# Activity:
When you find the line with "enter_parents l (parents" among the records below, reproduce it and each line after it exactly, ending with the line with "assert (∀ j, j ∉".

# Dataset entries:
************

(** An id done with, with nothing new: not stored, or at the depth. *)
Lemma searching_done level i queue boundary boundary' done_ :
  searching level (i :: queue) boundary done_ →
  (m !! i = None ∨ level !! i = Some depth) → NoDup boundary' →
  (∀ j, j ∈ boundary' ↔ j ∈ boundary ∨ j = i ∧ level !! i = Some depth ∧ ∃ c, m !! i = Some c ∧ parents c ≠ []) →
  searching level queue boundary' ({[ i ]} ∪ done_).
Proof.
  intros [] Hi Hnd Hb. apply NoDup_cons in se_nodup0 as [Hiq Hndq]. apply StronglySorted_inv in se_sorted0 as [Hs _].
  split; try done.
  - intros j. rewrite se_known0. set_solver.
  - intros j c l p [->%elem_of_singleton|Hj]%elem_of_union; [|by eapply se_done0].
    intros Hc Hl Hlt. destruct Hi as [Hn|Hd]; [congruence|]. rewrite Hl in Hd. injection Hd as ->. lia.
  - intros j k l l' Hj. eapply se_near0. by right.
  - intros j Hj. specialize (se_fresh0 j). set_solver.
  - intros j. rewrite Hb se_boundary0 elem_of_union elem_of_singleton. split.
    + intros [(? & ? & ?)|(-> & ? & ?)]; tauto.
    + intros ([->|?] & ? & ?); tauto.
Qed.

Lemma reached_parent i c p n : reached n i → m !! i = Some c → p ∈ parents c → reached (S n) p.
Proof. intros (h & Hh & Hn) Hc Hp. exists h. split; [done|]. eapply nsteps_r; [exact Hn|]. by exists c. Qed.

(** An id nearer than the depth: its parents come after all that was met. *)
Lemma searching_expand level i l c queue boundary done_ level' queue' :
  searching level (i :: queue) boundary done_ → level !! i = Some l → l ≠ depth → m !! i = Some c →
  enter_parents l (parents c) level queue = (level', queue') →
  searching level' queue' boundary ({[ i ]} ∪ done_) ∧ length queue' ≤ length queue + length (parents c).
Proof.
  intros [] Hi Hld Hc Hrun. destruct (se_level0 i l Hi) as [Hl Hri].
  destruct (enter_parents_ok l (parents c) level queue) as (added & Hrun' & Hnd & Hadd & Hlen).
  rewrite Hrun' in Hrun. injection Hrun as <- <-. split; [|rewrite length_app; lia].
  assert (∀ j, j ∈ added → (list_to_map ((λ p, (p, (l + 1)%N)) <$> added) ∪ level : Levels) !! j = Some (l + 1)%N) as Hnew.
  { intros j Hj. apply lookup_union_Some_l, elem_of_list_to_map_1.
    - rewrite -list_fmap_compose list_fmap_id. done.
    - apply list_elem_of_fmap. by exists j. }
  assert (∀ j, j ∉ added → (list_to_map ((λ p, (p, (l + 1)%N)) <$> added) ∪ level : Levels) !! j = level !! j) as Hold.
  { intros j Hj. apply lookup_union_r, not_elem_of_list_to_map_1. rewrite -list_fmap_compose list_fmap_id. done. }
  set (level' := _ ∪ level) in *.
  assert (∀ j, is_Some (level !! j) → level' !! j = level !! j) as Hkeep.
  { intros j [x Hj]. apply Hold. intros [_ Hn]%Hadd. congruence. }
  apply NoDup_cons in se_nodup0 as [Hiq Hndq]. apply StronglySorted_inv in se_sorted0 as [Hs Hfirst].
  assert (∀ j lj, j ∈ queue → level !! j = Some lj → (l ≤ lj ≤ l + 1)%N) as Hrange.
  { intros j lj Hj Hlj. split; [|by eapply (se_near0 i j); [left|..]]. rewrite Forall_forall in Hfirst.
    specialize (Hfirst j Hj). unfold lvl in Hfirst. by rewrite Hi Hlj in Hfirst. }
  assert (∀ j lj, level' !! j = Some lj → level !! j = Some lj ∨ j ∈ added ∧ lj = (l + 1)%N) as Hcase.
  { intros j lj Hj. destruct (decide (j ∈ added)) as [Ha|Ha]; [right; rewrite Hnew // in Hj; by injection Hj as <-|left].
    by rewrite Hold in Hj. }
  split.
  - intros j lj [Hj|[Hj ->]]%Hcase; [by apply se_level0|]. apply Hadd in Hj as [Hj _]. split; [lia|].
    replace (N.to_nat (l + 1) - 1) with (S (N.to_nat l - 1)) by lia. by eapply reached_parent.
  - intros j. destruct (decide (j ∈ added)) as [Ha|Ha].
    + rewrite Hnew //. split; [set_solver|by eexists].
    + rewrite Hold // se_known0. set_solver.
  - intros h Hh. rewrite Hkeep; [by apply se_heads0|]. rewrite se_heads0 //.
  - intros j cj lj p [->%elem_of_singleton|Hj]%elem_of_union Hcj Hlj Hlt Hp.
    + simplify_eq. rewrite Hkeep in Hlj; [|by eexists]. simplify_eq.
      destruct (level !! p) as [lp|] eqn:Hlp.
      * exists lp. rewrite Hkeep; [|by eexists]. split; [done|]. eapply se_near0; [by left|done|done].
      * exists (l + 1)%N. split; [|lia]. by apply Hnew, Hadd.
    + rewrite Hkeep in Hlj; [|apply se_known0; by left]. destruct (se_done0 j cj lj p Hj Hcj Hlj Hlt Hp) as (lp & Hlp & ?).
      exists lp. split; [|done]. rewrite Hkeep; [done|by eexists].
  - intros j k lj lk Hj Hlj Hlk. apply Hcase in Hlk.
    assert (l ≤ lj)%N as Hge.
    { apply elem_of_app in Hj as [Hj|Hj]; [|rewrite Hnew // in Hlj; injection Hlj as <-; lia].
      rewrite Hkeep in Hlj; [|apply se_known0; right; by right]. by eapply Hrange. }
    destruct Hlk as [Hk|[_ ->]]; [|lia]. assert (lk ≤ l + 1)%N; [|lia]. eapply se_near0; [by left|done|done].
  - apply StronglySorted_app. split_and!.
    + intros j k Hj Hk. unfold lvl. rewrite (Hnew k Hk) Hkeep; [|apply se_known0; right; by right].
      destruct (level !! j) as [lj|] eqn:Hlj; simpl; [|lia]. by eapply Hrange.
    + eapply StronglySorted_impl_on; [exact Hs|]. intros j k Hj Hk. unfold lvl.
      rewrite !Hkeep //; apply se_known0; right; by right.
    + apply StronglySorted_same. intros j k Hj Hk. unfold lvl. rewrite !Hnew //.
  - apply NoDup_app. split_and!; [done| |done]. intros j Hj [_ Hn]%Hadd.
    assert (is_Some (level !! j)) as [? ?] by (apply se_known0; right; by right). congruence.
  - intros j [Hj|Hj]%elem_of_app.
    + specialize (se_fresh0 j). set_solver.
    + apply Hadd in Hj as [_ Hn]. rewrite elem_of_union elem_of_singleton. intros [->|Hd]; [congruence|].
      assert (is_Some (level !! j)) as [? ?] by (apply se_known0; by left). congruence.
  - intros j. rewrite se_boundary0 elem_of_union elem_of_singleton. split.
    + intros (Hj & Hlj & ?). split_and!; [by right| |done]. by rewrite Hkeep.
    + intros ([->|Hj] & Hlj & ?); [rewrite Hkeep // in Hlj; congruence|].
      rewrite Hkeep in Hlj; [done|]. apply se_known0. by left.
  - done.
Qed.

************

# Answer space:
  enter_parents l (parents c) level queue = (level', queue') →
  searching level' queue' boundary ({[ i ]} ∪ done_) ∧ length queue' ≤ length queue + length (parents c).
Proof.
  intros [] Hi Hld Hc Hrun. destruct (se_level0 i l Hi) as [Hl Hri].
  destruct (enter_parents_ok l (parents c) level queue) as (added & Hrun' & Hnd & Hadd & Hlen).
  rewrite Hrun' in Hrun. injection Hrun as <- <-. split; [|rewrite length_app; lia].
  assert (∀ j, j ∈ added → (list_to_map ((λ p, (p, (l + 1)%N)) <$> added) ∪ level : Levels) !! j = Some (l + 1)%N) as Hnew.
  { intros j Hj. apply lookup_union_Some_l, elem_of_list_to_map_1.
    - rewrite -list_fmap_compose list_fmap_id. done.
    - apply list_elem_of_fmap. by exists j. }
  assert (∀ j, j ∉ added → (list_to_map ((λ p, (p, (l + 1)%N)) <$> added) ∪ level : Levels) !! j = level !! j) as Hold.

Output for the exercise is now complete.